* _EXERCISE INSTRUCTIONS_: Your task is to reproduce exactly the lines that run from the beginning of the data through the line where "impl/filter_predicates.ipp, src/filter_predicates.cpp and" appears.
----
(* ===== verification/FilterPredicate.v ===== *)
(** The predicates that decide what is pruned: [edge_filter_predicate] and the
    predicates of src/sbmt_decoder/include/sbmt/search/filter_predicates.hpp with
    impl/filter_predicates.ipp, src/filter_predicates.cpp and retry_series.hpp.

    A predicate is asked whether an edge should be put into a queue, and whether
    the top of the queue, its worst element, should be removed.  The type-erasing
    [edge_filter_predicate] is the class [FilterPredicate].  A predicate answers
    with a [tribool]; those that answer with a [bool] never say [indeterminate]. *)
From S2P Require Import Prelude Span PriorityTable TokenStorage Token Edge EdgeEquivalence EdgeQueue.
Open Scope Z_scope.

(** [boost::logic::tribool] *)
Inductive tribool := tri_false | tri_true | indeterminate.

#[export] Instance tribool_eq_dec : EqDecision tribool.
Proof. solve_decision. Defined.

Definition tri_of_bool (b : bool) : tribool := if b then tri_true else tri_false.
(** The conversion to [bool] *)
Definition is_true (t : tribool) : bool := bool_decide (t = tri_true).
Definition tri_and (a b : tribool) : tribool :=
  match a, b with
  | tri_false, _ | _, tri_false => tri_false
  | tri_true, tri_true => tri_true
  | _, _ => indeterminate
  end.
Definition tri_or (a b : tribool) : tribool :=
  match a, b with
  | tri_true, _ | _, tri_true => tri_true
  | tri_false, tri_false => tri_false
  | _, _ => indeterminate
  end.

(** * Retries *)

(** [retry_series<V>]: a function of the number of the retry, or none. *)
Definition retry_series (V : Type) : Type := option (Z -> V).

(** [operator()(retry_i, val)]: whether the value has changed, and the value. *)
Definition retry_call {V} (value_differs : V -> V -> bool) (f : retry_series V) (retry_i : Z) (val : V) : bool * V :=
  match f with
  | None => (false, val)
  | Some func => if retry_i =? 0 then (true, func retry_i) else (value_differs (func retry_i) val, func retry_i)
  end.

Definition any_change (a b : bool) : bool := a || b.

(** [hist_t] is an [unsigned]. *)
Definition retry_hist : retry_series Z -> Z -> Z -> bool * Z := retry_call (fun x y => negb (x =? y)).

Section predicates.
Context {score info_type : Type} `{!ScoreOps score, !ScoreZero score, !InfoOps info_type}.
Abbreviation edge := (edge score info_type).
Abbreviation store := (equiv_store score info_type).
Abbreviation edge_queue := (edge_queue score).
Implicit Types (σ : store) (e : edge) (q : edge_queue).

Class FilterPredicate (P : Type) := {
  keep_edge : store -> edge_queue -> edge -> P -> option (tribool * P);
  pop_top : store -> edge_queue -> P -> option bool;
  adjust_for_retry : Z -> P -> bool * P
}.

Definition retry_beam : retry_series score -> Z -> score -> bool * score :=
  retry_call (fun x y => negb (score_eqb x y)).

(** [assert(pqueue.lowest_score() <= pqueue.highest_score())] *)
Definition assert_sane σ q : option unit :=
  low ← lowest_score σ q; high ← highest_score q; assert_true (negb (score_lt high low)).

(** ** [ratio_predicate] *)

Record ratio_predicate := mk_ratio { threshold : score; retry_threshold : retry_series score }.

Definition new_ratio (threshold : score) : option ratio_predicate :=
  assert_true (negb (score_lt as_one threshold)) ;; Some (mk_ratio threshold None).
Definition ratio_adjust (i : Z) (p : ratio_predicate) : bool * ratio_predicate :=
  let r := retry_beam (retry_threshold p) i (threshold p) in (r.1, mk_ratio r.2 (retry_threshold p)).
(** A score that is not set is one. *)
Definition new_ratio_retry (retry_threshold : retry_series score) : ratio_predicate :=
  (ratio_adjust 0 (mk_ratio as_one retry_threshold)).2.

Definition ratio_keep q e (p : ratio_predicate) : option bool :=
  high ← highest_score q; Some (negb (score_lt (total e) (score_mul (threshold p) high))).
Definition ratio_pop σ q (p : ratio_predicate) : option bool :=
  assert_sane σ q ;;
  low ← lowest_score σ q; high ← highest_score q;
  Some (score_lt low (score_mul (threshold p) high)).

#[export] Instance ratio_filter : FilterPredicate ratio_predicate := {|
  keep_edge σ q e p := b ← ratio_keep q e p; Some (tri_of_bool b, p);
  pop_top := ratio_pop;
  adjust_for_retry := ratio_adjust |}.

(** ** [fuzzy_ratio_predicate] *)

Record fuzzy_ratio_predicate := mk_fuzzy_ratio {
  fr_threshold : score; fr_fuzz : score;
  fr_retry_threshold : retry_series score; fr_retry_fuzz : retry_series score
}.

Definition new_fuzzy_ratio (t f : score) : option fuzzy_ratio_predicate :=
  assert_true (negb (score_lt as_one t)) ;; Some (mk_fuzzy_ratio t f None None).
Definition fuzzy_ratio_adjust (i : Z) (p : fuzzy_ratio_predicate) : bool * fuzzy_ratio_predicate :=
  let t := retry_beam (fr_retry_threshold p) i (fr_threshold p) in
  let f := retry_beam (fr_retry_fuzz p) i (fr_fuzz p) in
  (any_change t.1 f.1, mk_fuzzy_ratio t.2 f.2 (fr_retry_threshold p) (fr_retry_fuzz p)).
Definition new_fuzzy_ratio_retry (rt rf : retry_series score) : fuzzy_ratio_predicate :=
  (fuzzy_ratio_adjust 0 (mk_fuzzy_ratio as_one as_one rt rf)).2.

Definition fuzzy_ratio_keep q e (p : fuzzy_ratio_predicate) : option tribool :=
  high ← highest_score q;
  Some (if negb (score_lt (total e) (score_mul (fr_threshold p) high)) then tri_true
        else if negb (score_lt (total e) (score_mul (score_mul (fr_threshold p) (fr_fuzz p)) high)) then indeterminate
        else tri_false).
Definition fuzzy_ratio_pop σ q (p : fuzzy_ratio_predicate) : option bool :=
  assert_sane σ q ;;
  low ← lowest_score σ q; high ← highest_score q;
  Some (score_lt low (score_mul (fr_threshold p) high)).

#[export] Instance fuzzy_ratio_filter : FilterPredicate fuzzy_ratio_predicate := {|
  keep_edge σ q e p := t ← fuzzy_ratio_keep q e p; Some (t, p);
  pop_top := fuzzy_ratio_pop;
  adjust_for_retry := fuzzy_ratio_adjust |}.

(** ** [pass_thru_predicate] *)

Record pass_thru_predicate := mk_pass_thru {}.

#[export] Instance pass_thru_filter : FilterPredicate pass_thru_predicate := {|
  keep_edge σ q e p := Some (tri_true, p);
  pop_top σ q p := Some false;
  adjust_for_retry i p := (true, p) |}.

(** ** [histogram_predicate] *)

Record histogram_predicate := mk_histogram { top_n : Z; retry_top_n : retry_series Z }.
----
* _RESPONSE AREA_:
(* ===== verification/FilterPredicate.v ===== *)
(** The predicates that decide what is pruned: [edge_filter_predicate] and the
    predicates of src/sbmt_decoder/include/sbmt/search/filter_predicates.hpp with
    impl/filter_predicates.ipp, src/filter_predicates.cpp and retry_series.hpp.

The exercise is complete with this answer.